%%
Lemma delete_department_run (department_id : string) (oid : N) (w : World) :
  bson.parse department_id = Some oid →
  delete_department department_id w
  = let '(es, ru) := driver.update_all (Q_eq "department_id" department_id)
                       {["department_id" := VNull]} (employees w) in
    let '(ds, rd) := driver.delete_first (Q_id oid) (departments w) in
    (if driver.deleted_count rd =? 0 then Raise (HTTPException 500)
     else Return {| employees_updated := driver.modified_count ru |},
     mkWorld ds es (benefits w)
       ((calls w ++ [(employee_collection, op_update_many)])
        ++ [(department_collection, op_delete_one)])).
Proof.
  intros Hp. unfold delete_department, driver.update_many, driver.delete_one.
  unfold_monad. rewrite (ObjectId_full _ _ _ Hp). unfold_monad.
  cbn beta iota zeta delta [encodable is_full]. cbn [docs_of record_call employees].
  destruct (driver.update_all _ _ _) as [es ru].
  cbn beta iota zeta delta [encodable is_full]. cbn [docs_of set_docs record_call departments].
  destruct (driver.delete_first _ _) as [ds rd].
  destruct (driver.deleted_count rd =? 0); reflexivity.
Qed.

Lemma delete_department_invalid_run (department_id : string) (w : World) :
  bson.ObjectId department_id = None →
  delete_department department_id w = (Raise (HTTPException 400), w).
Proof.
  intros Hp. unfold delete_department. unfold_monad. unfold ObjectId.
  rewrite Hp. reflexivity.
Qed.

(** An identifier of fewer than twelve bytes: the handler goes on to the
    store, whose first call by [_id] fails. *)
Lemma ObjectId_short (s : string) (bytes : list N) (w : World) :
  bson.ObjectId s = Some (bson.Short bytes) →
  ObjectId s w = (Return (bson.Short bytes), w).
Proof. intros Hp. unfold ObjectId. rewrite Hp. reflexivity. Qed.

Lemma ObjectId_cases (s : string) :
  (∃ oid, bson.parse s = Some oid)
  ∨ (∃ bytes, bson.ObjectId s = Some (bson.Short bytes))
  ∨ bson.ObjectId s = None.
Proof.
  unfold bson.parse. destruct (bson.ObjectId s) as [[n|bytes]|]; eauto.
Qed.

Lemma get_department_short_run (department_id : string) (bytes : list N)
    (w : World) :
  bson.ObjectId department_id = Some (bson.Short bytes) →
  get_department department_id w
  = (Raise (HTTPException 500),
     record_call department_collection op_find_one w).
Proof.
  intros Hp. unfold get_department, driver.find_one.
  unfold_monad. rewrite (ObjectId_short _ _ _ Hp). reflexivity.
Qed.

Lemma update_department_short_run (department_id : string) (bytes : list N)
    (update_data : DepartmentCreate) (w : World) :
  bson.ObjectId department_id = Some (bson.Short bytes) →
  update_department department_id update_data w
  = (Raise (HTTPException 500),
     record_call department_collection op_update_one w).
Proof.
  intros Hp. unfold update_department, driver.update_one.
  unfold_monad. rewrite (ObjectId_short _ _ _ Hp). reflexivity.
Qed.

Lemma delete_department_short_run (department_id : string) (bytes : list N)
    (w : World) :
  bson.ObjectId department_id = Some (bson.Short bytes) →
  delete_department department_id w
  = (Raise (HTTPException 500),
     mkWorld (departments w)
       (fst (driver.update_all (Q_eq "department_id" department_id)
               {["department_id" := VNull]} (employees w)))
       (benefits w)
       ((calls w ++ [(employee_collection, op_update_many)])
        ++ [(department_collection, op_delete_one)])).
Proof.
  intros Hp. unfold delete_department, driver.update_many, driver.delete_one.
  unfold_monad. rewrite (ObjectId_short _ _ _ Hp). unfold_monad.
  cbn beta iota zeta delta [encodable is_full].
  cbn [docs_of record_call employees].
  destruct (driver.update_all _ _ _) as [es ru]. reflexivity.
Qed.

(** **** X1 *)
(** X1. get, update and delete answer 400 exactly when [ObjectId] raises
    [InvalidId] on the identifier, and no input at all makes any of them
    answer 404: the 404 their bodies raise leaves the handler as a 500. *)
Theorem status_400_iff_unparsable_and_never_404
    (department_id : string) (update_data : DepartmentCreate) (w : World) :
  (fst (get_department department_id w) = Raise (HTTPException 400)
   ↔ bson.ObjectId department_id = None)
  ∧ (fst (update_department department_id update_data w)
     = Raise (HTTPException 400)
     ↔ bson.ObjectId department_id = None)
  ∧ (fst (delete_department department_id w) = Raise (HTTPException 400)
     ↔ bson.ObjectId department_id = None)
  ∧ fst (get_department department_id w) ≠ Raise (HTTPException 404)
  ∧ fst (update_department department_id update_data w)
    ≠ Raise (HTTPException 404)
  ∧ fst (delete_department department_id w) ≠ Raise (HTTPException 404).
Proof.
  destruct (ObjectId_cases department_id) as [[oid Hp] | [[bytes Hs] | Hn]].
  - rewrite (get_department_run _ oid w Hp),
      (update_department_run _ oid update_data w Hp),
      (delete_department_run _ oid w Hp).
    apply parse_full in Hp. rewrite Hp.
    destruct (driver.update_first _ _ _) as [l r].
    destruct (driver.update_all _ _ _) as [es ru].
    destruct (driver.delete_first _ _) as [ds rd].
    cbn zeta.
    destruct (head (filter _ (departments w)));
      destruct (driver.matched_count r =? 0);
      destruct (driver.deleted_count rd =? 0);
      try destruct (head (filter _ l));
      cbn [fst]; repeat split; intros; discriminate.
  - rewrite (get_department_short_run _ bytes w Hs),
      (update_department_short_run _ bytes update_data w Hs),
      (delete_department_short_run _ bytes w Hs), Hs.
    cbn [fst]. repeat split; intros; discriminate.
  - rewrite (get_department_invalid_run _ w Hn),
      (update_department_invalid_run _ update_data w Hn),
      (delete_department_invalid_run _ w Hn), Hn.
    cbn [fst]. repeat split; intros; discriminate.
Qed.
Lemma pair_loop_spec (pairs : list (list string * list string)) :
  forall st, length (clipped_counts st) = 4 -> length (total_counts st) = 4 ->
  exists st', pair_loop pairs st = Ok st' /\
    length (clipped_counts st') = 4 /\ length (total_counts st') = 4 /\
    ref_len st' = ref_len st + list_sum (map (fun p => length (fst p)) pairs) /\
    hyp_len st' = hyp_len st + list_sum (map (fun p => length (snd p)) pairs) /\
    (forall j, j < 4 ->
       nth j (clipped_counts st') 0
       = nth j (clipped_counts st) 0
         + list_sum (map (fun p => matched (fst p) (snd p) (S j)) pairs)) /\
    (forall j, j < 4 ->
       nth j (total_counts st') 0 = nth j (total_counts st) 0 + positions j pairs).
Proof.
  induction pairs as [|[ref hyp] pairs IH]; intros st Hc Ht.
  - exists st. unfold positions. cbn. repeat split; try assumption; intros; lia.
  - cbn [pair_loop].
    destruct (order_loop_spec ref hyp
                (mk_bleu_counts (clipped_counts st) (total_counts st)
                   (ref_len st + length ref) (hyp_len st + length hyp)) Hc Ht)
      as (s1 & -> & Hc1 & Ht1 & Hr1 & Hh1 & Hn1 & Hm1).
    cbn [rbind]. cbn [clipped_counts total_counts ref_len hyp_len] in *.
    destruct (IH s1 Hc1 Ht1) as (s2 & -> & Hc2 & Ht2 & Hr2 & Hh2 & Hn2 & Hm2).
    exists s2. split; [reflexivity|]. unfold positions in *.
    cbn [map fst snd]. rewrite !list_sum_cons.
    repeat split; try assumption; try lia.
    + intros j Hj. rewrite list_sum_cons, (Hn2 j Hj), (Hn1 j Hj). lia.
    + intros j Hj. rewrite list_sum_cons, (Hm2 j Hj), (Hm1 j Hj). lia.
Qed.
%%
> **Your goal**: For each line in the entries that holds "encodable", return that line.

> **Completed task**:
  cbn beta iota zeta delta [encodable is_full]. cbn [docs_of record_call employees].
  cbn beta iota zeta delta [encodable is_full]. cbn [docs_of set_docs record_call departments].
  cbn beta iota zeta delta [encodable is_full].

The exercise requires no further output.